La FAO, insistió, facilita esos espacios de diálogo y discusión, y hace estudios que les permiten establecer esas relaciones de intercambio. Pero al margen de ello, hay una gran responsabilidad de los propios Estados y gobiernos en las negociaciones.

A una pregunta si la FAO tiene algún programa de ayuda frente a esa responsabilidad que otorga a los productores de la región generalmente con problemas de financiamiento, los cuales dificultan la transferencia tecnológica cuando no les es negada, Díaz dijo que no.

Hay temas muy importantes, y el de la transferencia de tecnología es fundamental, expresó. Hay oportunidades que se están perdiendo primero porque no hay inversión, y es parte de lo que hemos venido analizando en la FAO.

«La inversión pública ha venido disminuyendo. Es decir, esa es un poco la discusión y el llamado de atención: hay oportunidades pero se necesita para aprovecharlas inversión tanto en el sector público como privado. Cuál es la tecnología para mejorar la eficiencia, es una buena pregunta.»

«Ya ahí tenemos dos temas. Uno: qué tanto los propios países han generado información, conocimiento y tecnología que hoy día no han entregado a los productores porque los sistemas de extensión de transferencia han tenido también un retroceso.»

«Dos: habría que fortalecer los mecanismos de impulsión de tecnología, pero además estimular el desarrollo de servicios ganaderos y apoyar la producción bajo alianzas público-privadas. Hay también una responsabilidad del propio sector privado, de crear mecanismos para ampliar su capacidad de acceso a la tecnología y al mercado.»

A otra pregunta sobre si esa transferencia tecnológica incluye asuntos genéticos en el ganado para mejorar y hacer más productivas las razas, Díaz no titubeó en decir que sí.

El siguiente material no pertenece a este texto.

(** A valid level-0 entry of the copy is the image of a leaf. *)
Lemma copy_entry i j t k : D !! [i; j] = Some t -> 0 <= k < PGNUM -> is_valid (mem s' (entry t k)) = true ->
  exists e, (copy_va i j k, e) ∈ L /\ copied_pte kb ub (fr (copy_va i j k)) e = Some (mem s' (entry t k)).
Proof.
  intros Ht Hk Hv. destruct (path_bounds (cp_wf _ _ _ _ _ _ _ _ Hcp) (cp_low _ _ _ _ _ _ _ _ Hcp) i j t Ht) as [Hi Hj].
  set (x := copy_va i j k). assert (Hx : 0 <= x < VA_MAX /\ x mod PGSIZE = 0).
  { unfold x. rewrite copy_va_eq by done. split; [|by rewrite Z.mod_mul]. change (PGNUM / 2) with 256 in Hi.
    change PGNUM with 512 in *. change VA_MAX with (67108864 * 4096). unfold PGSIZE. lia. }
  destruct Hx as [Hx Hal].
  assert (Htr : trans s' D x = Some (mem s' (entry t k))).
  { unfold trans, leaf_ref, x. destruct (vpn_copy_va i j k Hi Hj Hk) as (-> & -> & ->). rewrite Ht. simpl. by rewrite Hv. }
  rewrite (sc_trans _ _ _ _ _ _ _ _ (copied_space _ _ _ _ Hcp)) in Htr by done.
  destruct (trans s T x) as [e|] eqn:He; [|done]. simpl in Htr. exists e.
  assert (Hxx : x / PGSIZE * PGSIZE = x) by (unfold PGSIZE in *; Z.to_euclidean_division_equations; lia).
  pose proof (leaf_of_trans x e Hx He) as Hin. rewrite Hxx in *. done.
Qed.

Lemma pte_page f p : 0 <= p < 2 ^ 56 -> p mod PGSIZE = 0 -> pte_to_pa (page_pte f p) = p.
Proof. intros Hp Hal. unfold page_pte. rewrite pte_to_pa_pa_to_pte by done. unfold PGSIZE in *. Z.to_euclidean_division_equations; lia. Qed.

Lemma dup_frame_range x e fk : (x, e) ∈ L -> copy_kind kb ub e = Dup fk -> 0 <= fr x < 2 ^ 56 /\ fr x mod PGSIZE = 0.
Proof.
  intros Hx Hk. destruct (cp_frame _ _ _ _ _ _ _ _ Hcp x e fk Hx Hk) as (Hb & _).
  destruct (pool_frame_range fk _ HL Hb) as [? ?]. split; [lia|done].
Qed.

(** Its user frames are duplicates. *)
Lemma copy_user_leaf i j t k q : D !! [i; j] = Some t -> user_leaf kb ub s' t k q ->
  exists e, (copy_va i j k, e) ∈ L /\ copy_kind kb ub e = Dup false /\ q = fr (copy_va i j k).
Proof.
  intros Ht (Hk & Hv & -> & Hr). destruct (copy_entry i j t k Ht Hk Hv) as (e & Hin & He). exists e.
  set (x := copy_va i j k) in *. unfold copied_pte in He. destruct (copy_kind kb ub e) as [fk| |] eqn:Hkind; [| |done]; injection He as He; rewrite <-He in *.
  - destruct (dup_frame_range x e fk Hin Hkind) as [Hp Hal]. rewrite pte_page in * by done.
    destruct (cp_frame _ _ _ _ _ _ _ _ Hcp x e fk Hin Hkind) as (Hb & _). split; [done|].
    rewrite (bounds_pool_of (fr x) fk HL Hb) in Hr. injection Hr as ->. done.
  - exfalso. rewrite pte_page in Hr by (apply pte_to_pa_range || apply pte_to_pa_aligned).
    apply (leaves_trans Hwf Hlow) in Hin as (Hx & _ & Htr & _). by apply (Hshare x e).
Qed.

«La FAO tiene identificadas en estas discusiones prioridades tecnológicas en el sector primario. En el caso de la ganadería bovina, América Latina posee la ventaja que su base productiva son los pastos y forrajes, cuya calidad y eficiencia debe mejorar. Ese es otro tema que tiene que ver mucho con la capacidad productiva de los suelos. Hay muchos suelos degradados con menores niveles de fertilidad.»

«Un tercer elemento es el que tú dices, el componente animal, o sea, el genético, y hay que adaptarlo a los sistemas de producción.»

En América Latina en general, explicó, durante mucho tiempo se hizo énfasis en especial en el sector lácteo, en cuanto a traer genética de muy alta calidad. Pero no se ha dado la oportunidad en los aspectos de forraje y pasto, y por lo tanto los animales de alta calidad no podían expresar su potencial.

Explicó que la FAO lanzó en 2007 un plan mundial de acción para los recursos genéticos en los animales, que fue firmado por 196 países miembros de la entidad.

«En ese plan hay elementos fundamentales para el desarrollo del curso genético de los animales.»

«Primero, rescate y conservación de los recursos genéticos criollos, que son muy importantes por ser resistentes y están ahí como una reserva y recurso para el mejoramiento de la raza.»

«Segundo, la FAO no promueve una raza en especial, lo que promovemos es cómo se pueden utilizar eficientemente esos recursos de acuerdo con las características medioambientales, agroclimáticas, de producción y con la productividad de cada país.»

«En fin, en el caso de los recursos genéticos, cada país debe tener un plan de acción para su manejo, qué debe hacer, para donde va, y con base a él definir claramente los temas y saber qué tipo de cooperación técnica internacional requiere o si, por el contrario, puede hacerlo por sus medios.»